## ACTION ITEM
Give back exactly the lines from the line that contains "well_formed_directory parent ->" to the last line of the listing below, inclusive, and no others.
------------------------------
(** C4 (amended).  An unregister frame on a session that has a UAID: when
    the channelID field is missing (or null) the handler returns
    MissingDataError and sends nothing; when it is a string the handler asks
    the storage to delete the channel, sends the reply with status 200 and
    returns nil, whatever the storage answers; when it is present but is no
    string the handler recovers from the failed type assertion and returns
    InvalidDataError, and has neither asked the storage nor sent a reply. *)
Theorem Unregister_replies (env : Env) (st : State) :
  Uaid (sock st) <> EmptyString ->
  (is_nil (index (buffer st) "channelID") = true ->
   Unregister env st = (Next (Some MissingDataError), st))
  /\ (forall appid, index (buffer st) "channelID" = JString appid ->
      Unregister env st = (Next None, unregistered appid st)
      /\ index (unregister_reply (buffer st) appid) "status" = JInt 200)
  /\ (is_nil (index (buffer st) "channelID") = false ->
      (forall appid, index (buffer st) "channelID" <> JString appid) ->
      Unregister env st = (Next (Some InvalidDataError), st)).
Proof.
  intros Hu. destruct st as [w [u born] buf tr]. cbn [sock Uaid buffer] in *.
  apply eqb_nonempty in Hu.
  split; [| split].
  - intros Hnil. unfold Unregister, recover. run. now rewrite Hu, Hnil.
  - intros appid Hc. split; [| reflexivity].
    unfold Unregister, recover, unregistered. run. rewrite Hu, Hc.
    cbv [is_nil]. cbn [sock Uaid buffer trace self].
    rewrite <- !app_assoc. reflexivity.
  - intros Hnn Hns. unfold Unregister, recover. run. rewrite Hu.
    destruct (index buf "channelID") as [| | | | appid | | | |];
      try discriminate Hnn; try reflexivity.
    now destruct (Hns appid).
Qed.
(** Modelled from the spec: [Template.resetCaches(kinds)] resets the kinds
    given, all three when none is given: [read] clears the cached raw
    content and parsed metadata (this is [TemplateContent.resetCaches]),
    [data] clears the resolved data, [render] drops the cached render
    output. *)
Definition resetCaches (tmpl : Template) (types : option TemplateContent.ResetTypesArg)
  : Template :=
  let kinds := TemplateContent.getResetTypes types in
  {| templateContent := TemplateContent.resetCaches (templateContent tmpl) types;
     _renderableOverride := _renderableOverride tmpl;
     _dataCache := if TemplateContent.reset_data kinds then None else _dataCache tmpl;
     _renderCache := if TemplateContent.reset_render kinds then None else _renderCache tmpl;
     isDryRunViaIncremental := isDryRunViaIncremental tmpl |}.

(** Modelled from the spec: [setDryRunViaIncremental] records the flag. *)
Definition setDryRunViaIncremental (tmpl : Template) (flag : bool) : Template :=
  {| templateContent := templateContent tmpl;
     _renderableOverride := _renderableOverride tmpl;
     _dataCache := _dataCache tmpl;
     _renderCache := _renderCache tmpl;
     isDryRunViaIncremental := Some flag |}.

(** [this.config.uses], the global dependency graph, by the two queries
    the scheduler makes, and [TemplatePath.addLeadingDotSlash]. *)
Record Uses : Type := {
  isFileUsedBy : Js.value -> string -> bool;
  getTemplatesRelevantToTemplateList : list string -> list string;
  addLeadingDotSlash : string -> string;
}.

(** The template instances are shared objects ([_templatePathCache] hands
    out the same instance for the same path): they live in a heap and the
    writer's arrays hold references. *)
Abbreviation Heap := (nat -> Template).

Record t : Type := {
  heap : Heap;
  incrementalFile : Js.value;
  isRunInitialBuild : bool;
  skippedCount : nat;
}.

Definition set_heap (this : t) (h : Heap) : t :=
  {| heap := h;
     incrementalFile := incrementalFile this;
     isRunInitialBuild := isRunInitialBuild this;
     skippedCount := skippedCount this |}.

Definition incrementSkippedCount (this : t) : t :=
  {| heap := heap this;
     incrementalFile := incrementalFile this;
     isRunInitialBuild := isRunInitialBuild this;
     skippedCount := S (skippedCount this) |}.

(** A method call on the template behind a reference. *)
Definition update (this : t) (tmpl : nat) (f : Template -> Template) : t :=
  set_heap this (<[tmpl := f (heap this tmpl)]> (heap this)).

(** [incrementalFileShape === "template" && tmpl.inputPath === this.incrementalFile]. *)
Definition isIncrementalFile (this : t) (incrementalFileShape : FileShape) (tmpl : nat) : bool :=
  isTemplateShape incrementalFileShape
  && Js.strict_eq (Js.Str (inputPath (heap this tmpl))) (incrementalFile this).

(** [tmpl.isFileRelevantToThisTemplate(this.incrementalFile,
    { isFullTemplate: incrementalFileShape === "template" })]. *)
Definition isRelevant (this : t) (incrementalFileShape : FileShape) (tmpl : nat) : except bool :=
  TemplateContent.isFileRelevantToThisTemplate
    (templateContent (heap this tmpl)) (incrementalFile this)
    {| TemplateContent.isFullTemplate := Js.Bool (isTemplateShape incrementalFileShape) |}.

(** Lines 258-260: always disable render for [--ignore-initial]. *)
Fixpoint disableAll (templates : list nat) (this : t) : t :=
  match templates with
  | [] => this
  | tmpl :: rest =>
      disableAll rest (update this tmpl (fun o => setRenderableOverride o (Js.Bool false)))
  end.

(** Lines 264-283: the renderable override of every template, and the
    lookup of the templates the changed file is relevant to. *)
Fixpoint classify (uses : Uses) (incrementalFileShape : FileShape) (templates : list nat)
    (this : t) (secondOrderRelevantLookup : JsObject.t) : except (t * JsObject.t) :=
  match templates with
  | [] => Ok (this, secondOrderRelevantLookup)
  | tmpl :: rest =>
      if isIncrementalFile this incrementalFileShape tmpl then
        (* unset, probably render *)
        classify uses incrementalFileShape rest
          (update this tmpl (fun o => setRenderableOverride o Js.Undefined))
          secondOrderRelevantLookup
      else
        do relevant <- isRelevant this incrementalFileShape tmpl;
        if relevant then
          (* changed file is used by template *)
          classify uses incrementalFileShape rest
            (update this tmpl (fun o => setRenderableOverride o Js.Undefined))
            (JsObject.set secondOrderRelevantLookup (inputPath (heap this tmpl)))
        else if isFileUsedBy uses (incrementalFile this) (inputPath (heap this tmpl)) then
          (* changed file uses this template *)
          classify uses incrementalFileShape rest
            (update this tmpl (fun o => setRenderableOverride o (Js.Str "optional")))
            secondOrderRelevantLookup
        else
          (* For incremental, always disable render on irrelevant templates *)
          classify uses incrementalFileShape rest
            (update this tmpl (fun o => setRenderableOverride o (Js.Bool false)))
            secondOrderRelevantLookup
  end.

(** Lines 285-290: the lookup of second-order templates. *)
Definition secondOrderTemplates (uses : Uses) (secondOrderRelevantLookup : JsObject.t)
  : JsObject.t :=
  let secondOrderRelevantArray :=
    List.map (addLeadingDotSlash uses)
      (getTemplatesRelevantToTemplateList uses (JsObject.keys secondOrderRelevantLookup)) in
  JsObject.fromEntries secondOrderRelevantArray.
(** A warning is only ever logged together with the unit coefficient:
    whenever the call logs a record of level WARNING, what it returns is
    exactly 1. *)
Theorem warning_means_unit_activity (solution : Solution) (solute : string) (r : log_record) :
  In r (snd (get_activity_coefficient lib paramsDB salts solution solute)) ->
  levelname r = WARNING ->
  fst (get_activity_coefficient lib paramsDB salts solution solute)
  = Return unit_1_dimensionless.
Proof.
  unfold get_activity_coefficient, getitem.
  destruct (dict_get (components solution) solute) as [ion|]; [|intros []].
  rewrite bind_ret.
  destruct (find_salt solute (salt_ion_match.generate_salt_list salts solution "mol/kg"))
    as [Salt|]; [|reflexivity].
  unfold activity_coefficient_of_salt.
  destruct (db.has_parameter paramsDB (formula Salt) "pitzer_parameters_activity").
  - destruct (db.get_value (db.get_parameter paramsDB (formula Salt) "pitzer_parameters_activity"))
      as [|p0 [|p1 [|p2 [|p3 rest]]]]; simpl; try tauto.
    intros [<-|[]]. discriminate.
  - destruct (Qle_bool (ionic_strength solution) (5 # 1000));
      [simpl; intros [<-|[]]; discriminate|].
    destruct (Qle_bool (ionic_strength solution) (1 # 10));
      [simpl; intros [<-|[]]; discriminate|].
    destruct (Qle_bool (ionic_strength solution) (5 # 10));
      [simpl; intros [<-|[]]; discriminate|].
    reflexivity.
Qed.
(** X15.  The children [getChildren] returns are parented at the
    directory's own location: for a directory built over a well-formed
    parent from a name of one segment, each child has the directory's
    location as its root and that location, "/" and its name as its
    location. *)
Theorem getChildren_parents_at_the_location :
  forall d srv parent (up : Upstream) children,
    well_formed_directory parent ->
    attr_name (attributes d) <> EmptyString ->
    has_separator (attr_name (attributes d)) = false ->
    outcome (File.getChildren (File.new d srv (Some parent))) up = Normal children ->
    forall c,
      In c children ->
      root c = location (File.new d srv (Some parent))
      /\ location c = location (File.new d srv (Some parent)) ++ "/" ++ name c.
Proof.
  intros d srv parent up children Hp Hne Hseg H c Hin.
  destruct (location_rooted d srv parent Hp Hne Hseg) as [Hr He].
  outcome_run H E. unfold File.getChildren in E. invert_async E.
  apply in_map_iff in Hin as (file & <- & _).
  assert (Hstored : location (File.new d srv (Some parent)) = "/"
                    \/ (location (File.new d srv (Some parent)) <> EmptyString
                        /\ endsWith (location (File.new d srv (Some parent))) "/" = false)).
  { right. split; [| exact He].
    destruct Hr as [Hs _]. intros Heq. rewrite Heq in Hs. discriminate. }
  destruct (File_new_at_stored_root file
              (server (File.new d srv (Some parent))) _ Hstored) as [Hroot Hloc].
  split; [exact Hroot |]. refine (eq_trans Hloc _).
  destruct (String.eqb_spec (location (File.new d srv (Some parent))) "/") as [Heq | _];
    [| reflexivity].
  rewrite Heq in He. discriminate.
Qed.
------------------------------
## THE COMPLETED TASK
    well_formed_directory parent ->
    attr_name (attributes d) <> EmptyString ->
    has_separator (attr_name (attributes d)) = false ->
    outcome (File.getChildren (File.new d srv (Some parent))) up = Normal children ->
    forall c,
      In c children ->
      root c = location (File.new d srv (Some parent))
      /\ location c = location (File.new d srv (Some parent)) ++ "/" ++ name c.
Proof.
  intros d srv parent up children Hp Hne Hseg H c Hin.
  destruct (location_rooted d srv parent Hp Hne Hseg) as [Hr He].
  outcome_run H E. unfold File.getChildren in E. invert_async E.
  apply in_map_iff in Hin as (file & <- & _).
  assert (Hstored : location (File.new d srv (Some parent)) = "/"
                    \/ (location (File.new d srv (Some parent)) <> EmptyString
                        /\ endsWith (location (File.new d srv (Some parent))) "/" = false)).
  { right. split; [| exact He].
    destruct Hr as [Hs _]. intros Heq. rewrite Heq in Hs. discriminate. }
  destruct (File_new_at_stored_root file
              (server (File.new d srv (Some parent))) _ Hstored) as [Hroot Hloc].
  split; [exact Hroot |]. refine (eq_trans Hloc _).
  destruct (String.eqb_spec (location (File.new d srv (Some parent))) "/") as [Heq | _];
    [| reflexivity].
  rewrite Heq in He. discriminate.
Qed.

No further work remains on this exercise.